(Collected data entries)

(* ===== verification/TimerFind.v ===== *)
(** The search for the next timeout: it returns a time at which, at the latest, the
    wheel has to be looked at, and keeps the invariant of the wheel. *)

From S2P Require Import Prelude PonStats Kernel TimerWheel TimerBump TimerRing TimerInv TimerCounts TimerScan TimerOps TimerSet.
From stdpp Require Import functions base tactics numbers list gmap fin_maps.
From Stdlib Require Import ZArith Lia.

(** ** Lists and slots *)

Lemma counted_in_list W T L a d : rep W T 0 L [] [] → counted T !! a = Some d → a ∈ L (d_slot d) ∧ slot_ok (d_slot d).
Proof.
  intros R (Hc & Hs & Hi)%counted_Some.
  destruct (rep_all _ _ _ _ _ _ R a d Hs Hc Hi) as [HL|[H%elem_of_nil|H%elem_of_nil]]; [|done|done].
  split; [done|]. by apply (rep_slot _ _ _ _ _ _ R _ _ HL).
Qed.

(** A slot that refers to no timer is free. *)
Lemma empty_free W T L s : rep W T 0 L [] [] → slot_ok s → W !! s = None → free_slot (counted T) s.
Proof.
  intros R Hs Hw a d Ha Hd. destruct (counted_in_list _ _ _ _ _ R Ha) as [HL _]. rewrite Hd in HL.
  rewrite (rep_w _ _ _ _ _ _ R) in Hw by done. destruct (L s); [by apply elem_of_nil in HL|done].
Qed.

(** Positions that share a slot of the soon wheel. *)
Lemma soon_slot_ext p q : soon_slot p = soon_slot q → (p ≤ q < p + 16384)%Z → p = q.
Proof.
  rewrite !soon_slot_wslot. unfold wslot. intros E H.
  pose proof (Z.div_mod p 16384). pose proof (Z.div_mod q 16384).
  pose proof (Z.mod_pos_bound p 16384). pose proof (Z.mod_pos_bound q 16384). lia.
Qed.

Lemma later_slot_ext p q : later_slot p = later_slot q → (p / 8192 ≤ q / 8192 < p / 8192 + 16384)%Z → (p / 8192 = q / 8192)%Z.
Proof.
  rewrite !later_slot_wslot. unfold wslot. intros E H. set (p' := (p / 8192)%Z) in *. set (q' := (q / 8192)%Z) in *.
  pose proof (Z.div_mod p' 16384). pose proof (Z.div_mod q' 16384).
  pose proof (Z.mod_pos_bound p' 16384). pose proof (Z.mod_pos_bound q' 16384). lia.
Qed.

Lemma later_slot_succ p :
  (if decide (later_slot p + 1 = ERTS_TW_LATER_WHEEL_END_SLOT)%Z then ERTS_TW_LATER_WHEEL_FIRST_SLOT
   else later_slot p + 1)%Z = later_slot (p + 8192).
Proof.
  rewrite !later_slot_wslot. replace ((p + 8192) / 8192)%Z with (p / 8192 + 1)%Z
    by (replace (p + 8192)%Z with (p + 1 * 8192)%Z by lia; by rewrite Z_div_plus_full).
  pose proof (wslot_range 16384 (p / 8192) (or_intror eq_refl)) as H.
  destruct (decide _) as [E|E].
  - symmetry. apply wslot_end. exact E.
  - assert (wslot 16384 (p / 8192) + 1 ≠ 16384 + 16384)%Z by exact E. by rewrite wslot_add by lia.
Qed.

Section find.
Context (x : ErtsTimerWheel) (T : tmap) (L : Z → list positive) (B : wheel_base x T L).
Context (n : Z) (k : kernel) (st : PonStats) (g : list (positive * Z * Z)).
Context (past : option Z) (v : Z) (Hpast : past = Some v).
Context `{K : Kernel}.
Let C := counted T.

(** No timer of the soon wheel lies in [[a, b)]. *)
Definition no_soon (a b : Z) : Prop :=
  ∀ t d, C !! t = Some d → soon_ok (d_slot d) → ¬ (a ≤ d_pos d < b)%Z.

Lemma no_soon_free p : (pos x < p < pos x + 16384)%Z ∨ (p = pos x)%Z → free_slot C (soon_slot p) → no_soon p (p + 1).
Proof using B.
  intros Hp Hf t d Ht Hs Hd. apply (Hf t d Ht).
  destruct (placed_inv _ _ (wb_placed _ _ _ B _ _ Ht)) as [(H1 & H2)|[(H1 & H2 & H3 & H4)|(H1 & H2 & H3 & H4)]].
  - by apply soon_not_at in Hs.
  - rewrite H2. f_equal. lia.
  - by apply soon_not_later in Hs.
Qed.

(** The loop over the slots of the soon wheel returns a lower bound. *)
Lemma find_soon_loop_run fuel slots tpos min (Q : Z → tws → Prop) :
  (tpos + slots = pos x + 16384)%Z → (pos x ≤ tpos)%Z → (min ≤ pos x + 16384)%Z → (Z.to_nat slots ≤ fuel)%nat →
  no_soon (pos x) tpos →
  (∀ r, (r ≤ min)%Z → (pos x ≤ r ∨ r = min)%Z → no_soon (pos x) r → Q r (mkTws x T n k st g)) →
  wp (find_soon_loop past fuel (soon_slot tpos) slots tpos min) Q (mkTws x T n k st g).
Proof using B.
  revert slots tpos. induction fuel as [|fuel IH]; intros slots tpos Hsum Hge Hmin Hf Hno HQ.
  - simpl. rewrite decide_False by lia. wp_step. apply HQ; [lia|by right|].
    intros t d Ht Hs Hd. apply (Hno t d Ht Hs). lia.
  - simpl. destruct (decide (tpos < min)%Z) as [Hlt|Hlt].
    + pose proof (soon_slot_ok tpos) as Hok. tw_step. tw_step; [by apply soon_is_slot|].
      destruct (w x !! soon_slot tpos) as [h|] eqn:Hw.
      * wp_step. apply HQ; [lia|by left|done].
      * tw_step. tw_step.
        destruct (soon_next_spec past (scnt x) C tpos slots tpos) as (d & Hd & He & Hn);
          [apply group_counts_from, (cn_scnt _ _ (wb_counts _ _ _ B))|lia|].
        tw_step. eapply wp_deref; [exact He|]. cbv beta. apply IH; [lia|lia|done|lia| |done].
        intros t dd Ht Hs Hr.
        destruct (decide (d_pos dd < tpos)%Z); [by apply (Hno t dd Ht Hs); lia|].
        assert (free_slot C (soon_slot (d_pos dd))) as Hfree.
        { destruct (decide (d_pos dd = tpos)) as [E|E].
          - rewrite E. eapply empty_free; [apply (wb_rep _ _ _ B)|by apply soon_is_slot|done].
          - replace (d_pos dd) with (tpos + (d_pos dd - tpos))%Z by lia. apply Hn. lia. }
        apply (no_soon_free (d_pos dd)) in Hfree; [apply (Hfree t dd Ht Hs); lia|].
        destruct (placed_inv _ _ (wb_placed _ _ _ B _ _ Ht)) as [(H1 & H2)|[(H1 & H2 & H3 & H4)|(H1 & H2 & H3 & H4)]].
        -- by apply soon_not_at in Hs.
        -- left. lia.
        -- by apply soon_not_later in Hs.
    + wp_step. apply HQ; [lia|by right|]. intros t d Ht Hs Hd. apply (Hno t d Ht Hs). lia.
Qed.

(** What a search establishes: the position [r] is early enough for every timer. *)
Definition early (r : Z) : Prop := (pos x ≤ r)%Z ∧ ∀ t d, C !! t = Some d → (r ≤ trigger x d)%Z.

Lemma find_later_move_run m (Q : Z → tws → Prop) :
  m = (pos x + 16384)%Z →
  (∀ r, (r ≤ m)%Z → (pos x < r)%Z → (∀ t d, C !! t = Some d → later_ok (d_slot d) → (r ≤ trigger x d)%Z) →
    Q r (mkTws x T n k st g)) →
  wp (find_later_move m) Q (mkTws x T n k st g).
Proof using B.
  intros -> HQ. pose proof (wb_later _ _ _ B) as Hl. pose proof (wb_aligned _ _ _ B) as Hal.
  assert (∀ t d, C !! t = Some d → later_ok (d_slot d) →
    later_pos x / 8192 ≤ d_pos d / 8192 ∧ later_min_tpos x ≤ d_pos d ∧ d_slot d = later_slot (d_pos d) ∧
    trigger x d = d_pos d / 8192 * 8192 - 8192)%Z as Hlt.
  { intros t d Ht Hs.
    destruct (placed_inv _ _ (wb_placed _ _ _ B _ _ Ht)) as [(H1 & H2)|[(H1 & H2 & H3 & H4)|(H1 & H2 & H3 & H4)]].
    - by apply later_not_at in Hs.
    - by apply soon_not_later in Hs.
    - split_and!; [by apply Z.div_le_mono|done|done|by apply trigger_later]. }
  unfold find_later_move. tw_step. tw_step. rewrite !slot_size_8192.
  destruct (decide _) as [Hbig|Hbig].
  { wp_step. apply HQ; [lia|lia|]. intros t d Ht Hs. destruct (Hlt t d Ht Hs) as (H1 & H2 & H3 & ->).
    assert ((later_pos x + 2 * 8192) / 8192 ≤ d_pos d / 8192)%Z as H by (apply Z.div_le_mono; lia).
    rewrite Z_div_plus_full in H by lia. lia. }
  cbv zeta. pose proof (later_slot_ok (later_pos x)) as Hok. tw_step. tw_step; [by apply later_is_slot|].
  destruct (w x !! later_slot (later_pos x)) as [h|] eqn:Hw.
  { wp_step. apply HQ; [lia|lia|]. intros t d Ht Hs. destruct (Hlt t d Ht Hs) as (H1 & H2 & H3 & ->). lia. }
  assert (∀ t d, C !! t = Some d → later_ok (d_slot d) → (later_pos x / 8192 < d_pos d / 8192)%Z) as Hfirst.
  { intros t d Ht Hs. destruct (Hlt t d Ht Hs) as (H1 & H2 & H3 & H4).
    pose proof (empty_free _ _ _ _ (wb_rep _ _ _ B) (later_is_slot _ Hok) Hw t d Ht) as Hne.
    destruct (decide (later_pos x / 8192 = d_pos d / 8192)%Z) as [E|E]; [|lia].
    exfalso. apply Hne. rewrite H3, !later_slot_wslot. by rewrite E. }
  destruct (decide _) as [Hin|Hin].
  2: { wp_step. apply HQ; [lia|lia|]. intros t d Ht Hs. pose proof (Hfirst t d Ht Hs). destruct (Hlt t d Ht Hs) as (H1 & H2 & H3 & ->). lia. }
  rewrite later_slot_succ. pose proof (later_slot_ok (later_pos x + 8192)) as Hok2.
  tw_step. tw_step; [by apply later_is_slot|]. wp_step.
  destruct (w x !! later_slot (later_pos x + 8192)) as [h|] eqn:Hw2.
  { apply HQ; [lia|lia|]. intros t d Ht Hs. pose proof (Hfirst t d Ht Hs). destruct (Hlt t d Ht Hs) as (H1 & H2 & H3 & ->). lia. }
  apply HQ; [lia|lia|]. intros t d Ht Hs. pose proof (Hfirst t d Ht Hs) as Hf. destruct (Hlt t d Ht Hs) as (H1 & H2 & H3 & ->).
  assert (d_pos d / 8192 ≠ later_pos x / 8192 + 1)%Z as Hne.
  { intros E. pose proof (empty_free _ _ _ _ (wb_rep _ _ _ B) (later_is_slot _ Hok2) Hw2 t d Ht) as Hfree.
    apply Hfree. rewrite H3, !later_slot_wslot. f_equal. rewrite E.
    replace (later_pos x + 8192)%Z with (later_pos x + 1 * 8192)%Z by lia. by rewrite Z_div_plus_full. }
  lia.
Qed.

(** No timer waits at once. *)
Hypothesis Hat : at_once_nto x = 0%Z.

Lemma not_at_once t d : C !! t = Some d → d_slot d ≠ ERTS_TW_SLOT_AT_ONCE.
Proof using B Hat.
  intros Ht. destruct (wb_counts _ _ _ B) as [Hc _ _ _]. rewrite Hat in Hc. symmetry in Hc.
  exact (cnt_zero _ _ _ _ Hc Ht).
Qed.

(** Timers of the soon and of the later wheel. *)
Lemma soon_or_later t d : C !! t = Some d →
  soon_ok (d_slot d) ∧ d_slot d = soon_slot (d_pos d) ∧ (pos x < d_pos d ∧ soon_min_tpos x ≤ d_pos d)%Z ∨
  later_ok (d_slot d) ∧ d_slot d = later_slot (d_pos d) ∧ (later_pos x ≤ d_pos d ∧ later_min_tpos x ≤ d_pos d)%Z.
Proof using B Hat.
  intros Ht. destruct (placed_inv _ _ (wb_placed _ _ _ B _ _ Ht)) as [(H1 & _)|H]; [|done].
  by apply (not_at_once t d) in Ht.
Qed.

Definition found (r : Z) (σ' : tws) : Prop := ∃ x',
  σ' = mkTws x' T n k st g ∧ wheel_base x' T L ∧ pos x' = pos x ∧
  pon_fd x' = pon_fd x ∧ pon_armed_deadline x' = pon_armed_deadline x ∧ early r.

Lemma find_in_soon_run : wp (find_in_soon past) (λ r, found r.1) (mkTws x T n k st g).
Proof using B Hat.
  unfold find_in_soon. tw_step. tw_step. tw_step. apply find_later_move_run; [done|].
  intros m Hm Hpm Hlater. cbv zeta. set (tpos := if decide (soon_min_tpos x ≤ pos x)%Z then pos x else soon_min_tpos x).
  assert ((if decide (soon_min_tpos x ≤ pos x)%Z then ERTS_TW_SOON_WHEEL_SIZE
    else (ERTS_TW_SOON_WHEEL_SIZE - (soon_min_tpos x - pos x))%Z) = 16384 - (tpos - pos x))%Z as ->.
  { change ERTS_TW_SOON_WHEEL_SIZE with 16384%Z. unfold tpos. destruct (decide _); lia. }
  tw_step. apply find_soon_loop_run; [lia|unfold tpos; case_decide; lia|done| | |].
  { change (Z.to_nat ERTS_TW_SOON_WHEEL_SIZE) with (Z.to_nat 16384). unfold tpos. case_decide; lia. }
  { intros t d Ht Hs. destruct (soon_or_later t d Ht) as [(H1 & H2 & H3 & H4)|(H1 & _)];
      [|by apply soon_not_later in Hs]. unfold tpos. case_decide; lia. }
  intros r Hr Hpr Hno. tw_step. tw_step. wp_step. cbn [fst].
  exists (x <| soon_min_tpos := r |>). split_and!; [done| |done..|].
  - destruct B as [B1 [N1 N2 N3 N4] B3 B4 B5 B6 B7 B8]. split; try done.
    intros t d Ht. destruct (soon_or_later t d Ht) as [(H1 & H2 & H3 & H4)|(H1 & H2 & H3 & H4)].
    + right; left. split; [done|]. split; [done|]. cbn. pose proof (Hno t d Ht H1). lia.
    + by right; right.
  - split; [lia|]. intros t d Ht. destruct (soon_or_later t d Ht) as [(H1 & H2 & H3 & H4)|(H1 & H2 & H3 & H4)].
    + rewrite trigger_soon by done. pose proof (Hno t d Ht H1). lia.
    + pose proof (Hlater t d Ht H1). lia.
Qed.

(** No timer waits in the soon wheel. *)
Lemma find_in_later_run : soon_nto x = 0%Z → wp (find_in_later past) (λ r, found r.1) (mkTws x T n k st g).
Proof using B Hat Hpast.
  intros Hsoon. pose proof (wb_later _ _ _ B) as Hl. pose proof (wb_aligned _ _ _ B) as Hal.
  assert (∀ t d, C !! t = Some d → later_ok (d_slot d) ∧ d_slot d = later_slot (d_pos d) ∧
    (later_pos x / 8192 ≤ d_pos d / 8192 ∧ later_min_tpos x / 8192 ≤ d_pos d / 8192 ∧ later_min_tpos x ≤ d_pos d)%Z) as Hlt.
  { intros t d Ht. destruct (soon_or_later t d Ht) as [(H1 & _)|(H1 & H2 & H3 & H4)].
    - destruct (wb_counts _ _ _ B) as [_ Hc _ _]. rewrite Hsoon in Hc. symmetry in Hc. by destruct (cnt_zero _ _ _ _ Hc Ht).
    - split_and!; [done|done|by apply Z.div_le_mono|by apply Z.div_le_mono|done]. }
  unfold find_in_later. tw_step. tw_step. cbv zeta. rewrite pos_mask.
  change ERTS_TW_LATER_WHEEL_SLOT_SIZE with 8192%Z. change ERTS_TW_LATER_WHEEL_SIZE with 16384%Z.
  set (a := (later_min_tpos x / 8192)%Z) in *. set (b := (later_pos x / 8192)%Z) in *.
  assert (∀ c, (pos x ≤ c * 8192 - 8192)%Z → (∀ t d, C !! t = Some d → c ≤ d_pos d / 8192)%Z → early (c * 8192 - 8192)) as Hearly.
  { intros c Hc Hle. split; [done|]. intros t d Ht. destruct (Hlt t d Ht) as (H1 & _). rewrite trigger_later by done.
    specialize (Hle t d Ht). lia. }
  destruct (decide _) as [[H1 H2]|Hnear].
  { wp_step. exists x. split_and!; try done. apply Hearly; [lia|]. intros t d Ht. by destruct (Hlt t d Ht) as (_ & _ & _ & ? & _). }
  set (c := Z.max a b). set (tpos := if decide (a * 8192 ≤ later_pos x)%Z then later_pos x else (a * 8192)%Z).
  set (slots := if decide (a * 8192 ≤ later_pos x)%Z then _ else _).
  assert (tpos = c * 8192)%Z as Htpos by (unfold tpos, c; case_decide; lia).
  assert (0 < slots ≤ 16384)%Z as Hslots.
  { unfold slots. case_decide; [lia|]. rewrite Z.quot_div_nonneg in * by lia.
    rewrite <- Hal in *. replace (a * 8192 - b * 8192)%Z with ((a - b) * 8192)%Z in * by lia.
    rewrite Z.div_mul in * by lia. lia. }
  clearbody slots tpos. subst tpos.
  assert (∀ j, later_slot (c * 8192 + 8192 * j) = wslot 16384 (c + j)) as Hls.
  { intros j. rewrite later_slot_wslot. f_equal. rewrite Z.add_comm, Z.mul_comm, <- Z.mul_add_distr_r, Z.div_mul; lia. }
  pose proof (later_slot_ok (c * 8192)) as Hok. tw_step. tw_step; [by apply later_is_slot|].
  assert (∀ (c' sl : Z) (ex : bool), (c ≤ c')%Z → (∀ t d, C !! t = Some d → c' ≤ d_pos d / 8192)%Z →
    wp (upd_tiw (λ x, x <| later_min_tpos := (c' * 8192)%Z |> <| later_min_tpos_slot := sl |>);;
        mret ((c' * 8192 - 8192)%Z, ex)) (λ r : Z * bool, found r.1) (mkTws x T n k st g)) as Hend.
  { intros c' sl ex Hc Hle. tw_step. tw_step. wp_step. eexists. split_and!; [done| |done..|].
    - destruct B as [B1 [N1 N2 N3 N4] B3 B4 B5 B6 B7 B8]. split; try done.
      intros t d Ht. destruct (Hlt t d Ht) as (H1 & H2 & H3 & H4). right; right. split; [done|].
      destruct (soon_or_later t d Ht) as [(H5 & _)|(_ & _ & H5 & _)]; [by apply soon_not_later in H1|].
      split; [done|]. cbn. specialize (Hle t d Ht). pose proof (Z.div_mod (d_pos d) 8192). pose proof (Z.mod_pos_bound (d_pos d) 8192). lia.
    - apply Hearly; [unfold c in *; lia|done]. }
  destruct (w x !! later_slot (c * 8192)) as [h|] eqn:Hw.
  - wp_step. apply Hend; [lia|]. intros t d Ht. unfold c. destruct (Hlt t d Ht) as (_ & _ & ? & ? & _). lia.
  - destruct (later_next_spec past v (scnt x) C (c * 8192) slots (c * 8192) Hpast) as (dd & Hd & He & Hn);
      [apply group_counts_from, (cn_scnt _ _ (wb_counts _ _ _ B))|lia|].
    tw_step. tw_step. eapply wp_deref; [exact He|]. cbv beta iota. wp_step. cbv beta iota.
    replace (c * 8192 + 8192 * dd)%Z with ((c + dd) * 8192)%Z by lia. apply Hend; [lia|].
    intros t d Ht. destruct (Hlt t d Ht) as (H1 & H2 & H3 & H4 & _).
    destruct (decide (c + dd ≤ d_pos d / 8192)%Z) as [|Hlt']; [done|]. exfalso.
    assert (free_slot C (later_slot (c * 8192 + 8192 * (d_pos d / 8192 - c)))) as Hfree.
    { destruct (decide (d_pos d / 8192 = c)%Z) as [E|E].
      - rewrite E. replace (c * 8192 + 8192 * (c - c))%Z with (c * 8192)%Z by lia.
        eapply empty_free; [apply (wb_rep _ _ _ B)|by apply later_is_slot|done].
      - apply Hn. unfold c in *. lia. }
    apply (Hfree t d Ht). rewrite Hls, H2, later_slot_wslot. f_equal. lia.
Qed.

ACTIVITY: Of the records above, copy each line that includes "Definition".

SOLUTION FOR THIS PROBLEM:
Definition no_soon (a b : Z) : Prop :=
Definition early (r : Z) : Prop := (pos x ≤ r)%Z ∧ ∀ t d, C !! t = Some d → (r ≤ trigger x d)%Z.
Definition found (r : Z) (σ' : tws) : Prop := ∃ x',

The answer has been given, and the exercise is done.